Download Additional Problems (Ch. 2)

STA 4321
Mathematical Statistics I
Additional Problems (Ch. 2)
Instructions: These problems will not be collected, so you are free to discuss them and work
together. Some of them may also be done as examples in class.
1. (Feller, An Introduction to Probability Theory and Its Applications, Vol I) Each of the 50 states has
two senators. A committee of 50 senators is to be selected at random. Let
A = {Florida is represented on the committee}
B = {all states are represented on the committee}
Find P (A) and P (B).
2. (Feller, An Introduction to Probability Theory and Its Applications, Vol I) At a bridge table, the 52
cards are randomly divided into four hands of 13 cards each. What is the probability that each of
the four hands contains an ace?
3. Suppose that a test for an performance enhancing drug has a “false positive rate” of 4%, and a
“false negative rate” of 3%, and that 1% of wiffleball players use the drug. A randomly selected
player tests positive for the drug. What is the probability that the player uses the drug? How does
your answer change if 10% of wiffleball players use the drug?

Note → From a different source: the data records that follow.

(** Clearing the rows of an epoch. *)
Lemma DeleteActiveBlocks_spec e (s : Store) :
  ∃ m, DeleteActiveBlocksForEpoch e s = (put_ActiveBlocks m s, Ok tt) ∧
    ∀ k, m !! k = if decide (fst k = e) then None else Rs_ActiveBlocks s !! k.
Proof.
  unfold DeleteActiveBlocksForEpoch. rewrite (M_bind_run _ _ s s (fst <$> prefix_entries e (Rs_ActiveBlocks s))) by done.
  assert (∀ (l : list (Z * Z)) (s : Store), ∃ m,
    for_each (λ key, modify (λ s, put_ActiveBlocks (delete key (Rs_ActiveBlocks s)) s)) l s =
      (put_ActiveBlocks m s, Ok tt) ∧
    ∀ k, m !! k = if decide (k ∈ l) then None else Rs_ActiveBlocks s !! k) as Hdel.
  { induction l as [|k0 l IH]; intros t.
    - exists (Rs_ActiveBlocks t). split; [by destruct t|]. intros k. rewrite decide_False; [done|].
      by intros ?%not_elem_of_nil.
    - destruct (IH (put_ActiveBlocks (delete k0 (Rs_ActiveBlocks t)) t)) as (m & Hm & Hk).
      exists m. split; [exact Hm|]. intros k. rewrite Hk. simpl.
      destruct (decide (k = k0)) as [->|Hne].
      + rewrite (decide_True (P := k0 ∈ k0 :: l)) by (by left). case_decide; [done|].
        apply lookup_delete_eq.
      + rewrite lookup_delete_ne by done. do 2 case_decide; try done; set_solver. }
  destruct (Hdel (fst <$> prefix_entries e (Rs_ActiveBlocks s)) s) as (m & Hm & Hk).
  exists m. split; [exact Hm|]. intros k. rewrite Hk. repeat case_decide; try done.
  - match goal with H : k ∈ _ |- _ => apply list_elem_of_fmap in H as ([k' x] & -> & Hin) end.
    by apply elem_of_prefix_entries in Hin as [_ ?].
  - destruct (Rs_ActiveBlocks s !! k) as [b|] eqn:E; [|done].
    match goal with H : k ∉ _ |- _ => destruct H end. apply list_elem_of_fmap.
    exists (k, b). split; [done|]. by apply elem_of_prefix_entries.
Qed.
End participation.

(** Closing the books of the epoch. *)
Section closing.
Context {SI : SdkInt} {BE : Bech32} {BK : BankKeeper} {CK : CoreSlotKeeper}.
Context (econ : Validator) (module_addr : AccAddress) (Henv : environment econ module_addr).

Lemma activatePending_spec (s : Store) p :
  Rs_Params s = Some p → params_ok econ p →
  (∀ q, Rs_PendingParams s = Some q → params_ok econ q ∧ P_MaxSupply q = P_MaxSupply p) →
  ∃ p', activatePending econ p s = (put_PendingParams None (put_Params (Some p') s), Ok p') ∧
    params_ok econ p' ∧ P_MaxSupply p' = P_MaxSupply p.
Proof.
  intros Hp Hok Hq. unfold activatePending, GetPendingParams.
  rewrite (M_bind_run _ _ s s (Rs_PendingParams s)) by done.
  destruct (Rs_PendingParams s) as [q|] eqn:E.
  - destruct (Hq q eq_refl) as [[Hq1 Hq2] Hmax]. exists (with_flags_of p q).
    split_and!; [|by split|done].
    erewrite M_bind_run; [|unfold SetParams].
    2:{ rewrite (M_bind_run _ _ s s tt).
        2:{ unfold lift. f_equal. exact Hq1. }
        rewrite (M_bind_run _ _ s s tt); [reflexivity|]. unfold lift. f_equal. exact Hq2. }
    by erewrite M_bind_run.
  - exists p. split_and!; [|apply Hok|done]. destruct s; simpl in *. by subst.
Qed.

(** The configuration snapshot of the next epoch. *)
Lemma nextConfig_spec (s : Store) p st :
  params_ok econ p → Rs_State s = Some st → history_wf (EpochConfigVersions (Rs_Geometry s)) →
  1 ≤ CurrentEpoch st →
  ∃ cfg, buildEpochConfigSnapshot p s = Ok cfg ∧ Snapshot_Validate cfg = Ok tt ∧
    validateSnapshotTreasury econ cfg = Ok tt ∧
    Snap_EpochLengthBlocks cfg = length_of (EpochConfigVersions (Rs_Geometry s)) (CurrentEpoch st).
Proof.
  intros [Hp Ht] Hst Hwf He.
  destruct (EpochLengthForEpoch_spec (Rs_Geometry s) Hwf _ He) as [Hlen Hb].
  set (len := length_of _ _) in *.
  assert (Snapshot_Validate (DefaultEpochConfigSnapshot p) = Ok tt) as Hdef.
  { apply (snapshot_of_params_valid p (P_EpochLengthBlocks p)); [done|].
    by apply Params_Validate_facts. }
  assert (Snapshot_Validate (with_epoch_length len (DefaultEpochConfigSnapshot p)) = Ok tt) as Hval
    by (apply snapshot_of_params_valid; [done | lia]).
  exists (with_epoch_length len (DefaultEpochConfigSnapshot p)). split_and!; [|done|exact Ht|done].
  unfold buildEpochConfigSnapshot, BuildEpochConfigSnapshot, GetState, coll_get.
  rewrite Hp. cbn [mbind res_bind]. rewrite Hdef. cbn [mbind res_bind mret res_ret].
  rewrite Hst. cbn [mbind res_bind mret res_ret]. rewrite Hlen.
  cbn [mbind res_bind mret res_ret]. by rewrite Hval.
Qed.

Lemma SetState_run (s : Store) st p max cum carry :
  CurrentEpoch st ≠ 0 → CurrentEpochStartHeight st ≠ 0 →
  ParseAmountString (CumulativeEmitted st) = Ok cum →
  ParseAmountString (CarryForwardRemainder st) = Ok carry →
  Rs_Params s = Some p → ParseAmountString (P_MaxSupply p) = Ok max → cum ≤ max →
  SetState st s = (put_State (Some st) s, Ok tt).
Proof.
  intros H1 H2 Hcum Hcarry Hp Hmax Hle. unfold SetState.
  destruct (Z.eqb_spec (CurrentEpoch st) 0), (Z.eqb_spec (CurrentEpochStartHeight st) 0); try done.
  rewrite (M_bind_run _ _ s s tt) by done.
  rewrite (M_bind_run _ _ s s cum) by (unfold lift; by rewrite Hcum).
  rewrite (M_bind_run _ _ s s carry) by (unfold lift; by rewrite Hcarry).
  rewrite (M_bind_run _ _ s s p) by (unfold reads, GetParams; by rewrite Hp).
  rewrite (M_bind_run _ _ s s max).
  2:{ unfold lift. by rewrite (ParseAmountString_NewInt _ _ Hmax). }
  rewrite Z.gtb_ltb. by destruct (Z.ltb_spec max cum); [lia|].
Qed.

4. (Feller, An Introduction to Probability Theory and Its Applications, Vol I) It is known that 5 men
out of 100, and 25 women out of 10,000 are colorblind. A person is chosen at random and found to
be colorblind. What is the (conditional) probability that the person is a male? Assume that males
and females occur in equal numbers.
5. (Similar to exercise 2.137 in the 7th edition of Wackerly, Mendenhall, and Scheaffer, Mathematical
Statistics and Its Applications.) Ten urns each contain 10 balls. The kth urn contains k black and
10 − k white balls. An urn is selected at random and a ball is selected at random from that urn.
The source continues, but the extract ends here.